1. e4 e5 2. Nf3 Nc6 Oops - end of preparation. When I played for Warley Quinborne, Mike was playing the Latvian Gambit (2 ...f5)
3. d4 exd4 4. Bc4 Nf6 5. O-O Bc5 6. e5 Initiating the Max Lange attack against blacks two knights defence
6... d5 7. exf6 dxc4 8. Re1+ Be6 9. Ng5 Qd5 Not 9...Qxf6 10. Nxe6, fxe6 11. Qh5+ winning the Bishop on c5
10. Nc3 taking advantage of the pinned pawn (still all from book)
10... Qf5 11. Nce4 O-O-O I'm undecided how to continue now because I don't like playing down the main line of this opening. The last time that I tried it some years ago was against Mark Hebden which resulted in a tournement brilliancy prize (for him). Normally I deviate from the book with so-called 'unsound' lines but I know that Mike is pretty familiar with this opening and would respond strongly. Hmm .. having spent 10 minutes pondering, I decide after all to go for the ancient main line as played by Pillsbury and other players of his generation
12. g4 Preparing to expand quickly on the K-side. The pawn cannot be taken as it would leave the c5 bishop en pris.
12... Qe5 13. fxg7 Rhg8 14. Nxe6 fxe6 15. Bh6 The plan is to tie Black down with the advanced Pawn, solidify the centre and get the Rooks into play.
15... d3 16. c3 Be7 17. Qd2 Blockading the pawn. I could maybe have instead played f4 and Qf3
17... Qd5 18. f4 I cannot let the Black Knight get to e5
18... Rd7 Preparing N-d8-f7
19. g5 I would have taken this move back if I could. I had become obsessed with Nf6 which in hindsight is not a good move anyway
19... Nd8 20. Qe3 Attacking the a-pawn. Not 20. Nf6 as ... Bc5+ is terminal
20... Kb8 21. Nf6? Having spent some moves preparing it, this move is still just bad. 21 b3 undermining Blacks d-pawn and starting to free Whites QR is better
21... Bxf6 22. gxf6 Too late, I realise that I have opened the way for 22 ... Qh5 which is difficult to counter e.g. 23 Bg5, h6 but luckily Mike does not play it
22... Qf5 This move is still awkward to meet though. Black is threatening d2 and Rd3 getting behind my advanced pawns and opening up my King. It must be advantage Black at the moment
23. Bg5 If instead 23. Qe5, then Black can play Qg4+ with at least a perpetual and maybe more
23... d2 24. Red1 Not 24. Rf1, d1=Q 25. Raxd1, Rxd1 26. Rxd1, Qg5+ followed by ... Qxd1
24... h6 25. Bh4 Rd3 26. Qf2 Qd5?! I was relieved when Mike played this move to preserve his d2 pawn. I was afraid of Rh3 (or Qg4+) forcing the Bishop to retreat to g3 after which I face a nasty K-Side attack
27. Qg2 Both sides are in time trouble. I play this and look confident, as I don't really want the Queens off but Mike probably hasn't got time to calculate whether it is good for him or not.

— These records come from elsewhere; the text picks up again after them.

(** The depths of the leaves of a full tree add up as in Kraft's equality. *)
Lemma leaf_depths_kraft n :
  full_tree n -> forall d B, d + height n <= B ->
  Forall (fun e => e.2 <= B) (leaf_depths n d) /\
  kraft_sum B (leaf_depths n d) = (2 ^ Z.of_nat (B - d))%Z.
Proof.
  induction 1 as [ch f|f l r Hl IHl Hr IHr]; intros d B HB.
  - simpl in *. split; [repeat constructor; simpl; lia|].
    unfold kraft_sum. simpl. lia.
  - simpl in HB. simpl leaf_depths.
    destruct (IHl (S d) B ltac:(lia)) as [Hfl Hkl].
    destruct (IHr (S d) B ltac:(lia)) as [Hfr Hkr].
    split; [apply Forall_app; auto|].
    unfold kraft_sum in *. rewrite sum_with_app, Hkl, Hkr.
    replace (B - d) with (S (B - S d)) by lia. rewrite pow2_succ. lia.
Qed.

Lemma leaf_depths_kraft_at t :
  full_tree t -> kraft_at (height t) (leaf_depths t 0).
Proof.
  intros Hf. destruct (leaf_depths_kraft t Hf 0 (height t) ltac:(lia)) as [H1 H2].
  split; [exact H1|]. rewrite H2. f_equal. lia.
Qed.
End TreesAsDepths.

Section Optimal.
Implicit Types (freq_map : list (Symbol * Z)) (st : list Node * list MergeStep).

Lemma kraft_at_single B w d : kraft_at B [(w, d)] -> d = 0.
Proof.
  intros [Hd Hk]. apply Forall_cons in Hd as [Hd _]. simpl in Hd.
  unfold kraft_sum in Hk. simpl in Hk. rewrite Z.add_0_r in Hk.
  apply Z.pow_inj_r in Hk; lia.
Qed.

(** No depth assignment of the weights of the queue costs less than what the
    trace of a run gains from there to the end. *)
Lemma greedy_lower_bound st st' :
  rtc greedy_step st st' -> length st'.1 <= 1 -> st.1 <> [] ->
  forall l B, map fst l ≡ₚ map freq st.1 -> kraft_at B l ->
  (sum_with snd st'.2 - sum_with snd st.2 <= cost l)%Z.
Proof.
  induction 1 as [st|st st1 st' Hstep Hrtc IH]; intros Hlen Hne l B Hw HK.
  - destruct st as [[|n [|n' q]] tr]; simpl in *; try congruence; try lia.
    apply Permutation_singleton_r in Hw.
    destruct l as [|[w d] [|e l]]; try discriminate.
    apply kraft_at_single in HK as ->. unfold cost. simpl. lia.
  - inversion Hstep as [q q1 q2 q' a b tr Hq Hqa Ha Hqb Hb Hq']; subst.
    simpl in *.
    assert (Hab : (freq a <= freq b)%Z).
    { apply Ha. rewrite Hqa, Hqb. apply list_elem_of_further, list_elem_of_here. }
    assert (HR : forall y, y ∈ map freq q2 -> (freq b <= y)%Z).
    { intros y Hy. apply list_elem_of_fmap in Hy as (n & -> & Hn).
      apply Hb. rewrite Hqb. apply list_elem_of_further, Hn. }
    assert (Hw' : map fst l ≡ₚ freq a :: freq b :: map freq q2).
    { rewrite Hw, Hqa. simpl. rewrite Hqb. reflexivity. }
    destruct (exchange _ _ _ _ _ Hab HR Hw' HK) as (l' & B' & Hl' & HK' & Hc).
    assert (Hne' : q' <> []).
    { intros ->. apply Permutation_nil_cons in Hq'. exact Hq'. }
    assert (Hw1 : map fst l' ≡ₚ map freq q').
    { rewrite Hl', Hq'. reflexivity. }
    specialize (IH Hlen Hne' l' B' Hw1 HK').
    rewrite sum_with_app in IH. simpl in IH. lia.
Qed.
(** * A shallow embedding of the vocabulary trainer [A word.py]

    The development follows the layout of the Python module: a small prelude
    for the Python values the program manipulates, then one Rocq module per
    Python class ([WordListManager], [MemoryAlgorithm], [VocabularyApp]) and
    one for the calls into [random], then the properties of the scheduling
    and persistence code.

    Modelling conventions.
    - A Python [str] is a list of Unicode code points ([pystr]).
    - A Python [int] is a [Z]; lengths and list positions are [nat].
    - A Python [float] is an exact rational ([Q]): rounding, infinities and
      NaN of binary64 are outside the model.
    - A raised exception is the [Raise] branch of [result]; the [try/except
      Exception] of [load_wordlist] is a [match] on that branch.
    - The clock, the calendar and the random generator are read from an
      explicit environment [Env]; files live in an explicit [World]. *)

From Stdlib Require Import ZArith QArith Qminmax Lia Lqa String Ascii SpecFloat.
From Stdlib Require Import DecimalString.
From stdpp Require Import base option list gmap.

27... Qd7 28. b3 Undermining the centre and finally getting my Queenside Rook out
28... Nf7 29. bxc4 e5 30. Rab1 c6?? A decisive error on the stroke of the time control. b6 was better though White can wrest the initiative with Rb2 or Rb5 to win the d2 pawn.
31. fxe5 Nxe5 Quickening the end but the alternative was to leave me 2-3 pawns up plus Terry Walker, the controller, was getting the adjournment envelopes out.
32. Bg3 Qd6 33. f7 33. Bxe5, Qxe5 34. f7 wins more material but I was not certain of the position after 34 ... Rd3-d8 35. Pxg8=Q, Rxg8. I can now see that I could have inserted 35. Rxd2 into this line but the move was played was good enough and also easier to work out.